O meu primeiro encontro com o Dr. Mário Soares foi 1986, durante o primeiro ano de exercício do seu primeiro mandato presidencial. Retive dessa visita alguns episódios que me revelaram a personalidade inesquecível, que voltei depois a encontrar inúmeras vezes. Esses contactos posteriores muito contribuíram para que o respeitasse como uma das grandes figuras da nossa democracia e da história contemporânea portuguesa. Hoje, porém, mais do que dar um testemunho pessoal, gostaria de traduzir a sensibilidade que colhi desses primeiros momentos. Mário Soares revelava facilmente os seus atributos de estadista e político, mas também o de homem sensível e afectivo, capaz de compreender os problema do seu tempo e do seu país.
Ao tomar a iniciativa das presidências abertas Mário Soares quis dar um duplo sinal: que se interessava pelos problemas do país real, em especial dos territórios mais periféricas, mas que também se preocupava com a coesão social no País e com os desafios do desenvolvimento. Assim, decidiu que a região de Trás-os-Montes e Alto Douro seria um dos primeiros destinos.
É importante recordar que, em 1986, fazer o trajecto entre o Porto e Bragança reclamava sete horas de viagem. Esta região simbolizava no imaginário dos portugueses o isolamento, fazendo despertar nos políticos mais facilmente sentimentos de comiseração do que vontade de contrariar essa incontornável tendência do destino.
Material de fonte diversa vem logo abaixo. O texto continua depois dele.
(* ===== verification/LruList.v ===== *)
(** * LruList: the list of pages by last use (src/bp_file/lru_list.hpp, lru_list.cpp)

    A doubly linked list between two sentinels; the least recently used page is
    behind the head.  Nodes are in a heap, named by address; reading or writing
    through a null or dangling pointer is undefined behaviour.  The mutex
    serialises the calls. *)

From stdpp Require Import gmap.
From S2P Require Import Prelude.

Record lru_node : Type := mk_lnode { ln_pid : Z; ln_prev : option nat; ln_next : option nat }.
Record lru_list : Type := mk_lru {
  lru_head : nat;
  lru_tail : nat;
  lru_size : Z;               (* [size_] *)
  lru_heap : gmap nat lru_node;
  lru_fresh : nat             (* the next address *)
}.
Notation op := (M lru_list).

(** ** Access through pointers *)
Definition set_heap (h : gmap nat lru_node) (t : lru_list) : lru_list :=
  mk_lru (lru_head t) (lru_tail t) (lru_size t) h (lru_fresh t).
Definition set_size (n : Z) (t : lru_list) : lru_list :=
  mk_lru (lru_head t) (lru_tail t) n (lru_heap t) (lru_fresh t).
Definition lru_deref (p : option nat) : op (nat * lru_node) :=
  t ← get_st;
  match p with
  | Some a => match lru_heap t !! a with Some n => mret (a, n) | None => throw undefined_behaviour end
  | None => throw undefined_behaviour
  end.
(** [p->next = q] and [p->prev = q] *)
Definition set_lnext (p q : option nat) : op unit :=
  n ← lru_deref p;
  modify (λ t, set_heap (<[n.1 := mk_lnode (ln_pid n.2) (ln_prev n.2) q]> (lru_heap t)) t).
Definition set_lprev (p q : option nat) : op unit :=
  n ← lru_deref p;
  modify (λ t, set_heap (<[n.1 := mk_lnode (ln_pid n.2) q (ln_next n.2)]> (lru_heap t)) t).
Definition get_lnext (p : option nat) : op (option nat) := n ← lru_deref p; mret (ln_next n.2).
Definition get_lprev (p : option nat) : op (option nat) := n ← lru_deref p; mret (ln_prev n.2).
Mário Soares percebeu isso bem e fez questão de no programa da visita integrar momentos relevantes em domínios muito diferentes. A titulo de exemplo, valorizou a iniciativa empresarial, visitando o NERBA – Núcleo Empresarial de Bragança – onde se inteirou das dinâmicas económicas locais. Tentou contrariar a ameaça de encerramento de parte final da linha do Douro, percorrendo de comboio o troço condenado entre o Pocinho e Barca de Alva, o que qualquer político prudente teria evitado fazer. Chamou a atenção para os vultos culturais que marcaram o Douro, num jantar na Casa de Tormes, onde deu visibilidade à criação da Fundação Eça de Queiroz.
Porém o que mais me marcou foi um gesto simples mas significativo. Mário Soares queria dar visibilidade á paisagem cultural do Douro. Escolheu o promontório de São Salvador do Mundo. Era um fim de tarde quente. A comitiva atrasou-se e algumas dezenas de pessoas locais, sentadas sob o arvoredo, esperavam pacientemente a chegada do Presidente àquele sítio tão telúrico como pouco acessível. Havia duas mesas de pinho onde uma merenda simples o esperava. Quando Mário Soares finalmente aparece, visivelmente cansado, a primeira coisa que faz é aproximar-se das mesas, pegar em dois pratinhos com croquetes e rissóis e começar a oferecê-los àquelas pessoas que pacientemente o aguardavam. Paulo Vallada, que comigo também o esperava, comentou-me: – “Repare na sageza deste homem. O que é que esta gente vai reter deste episódio? Que o Presidente antes de tratar em si, pensou neles”.
Mário Soares foi um lutador e estamos-lhe gratos por isso. Mas era também humano e sensível. Por isso o estimámos e o por isso sempre o recordaremos.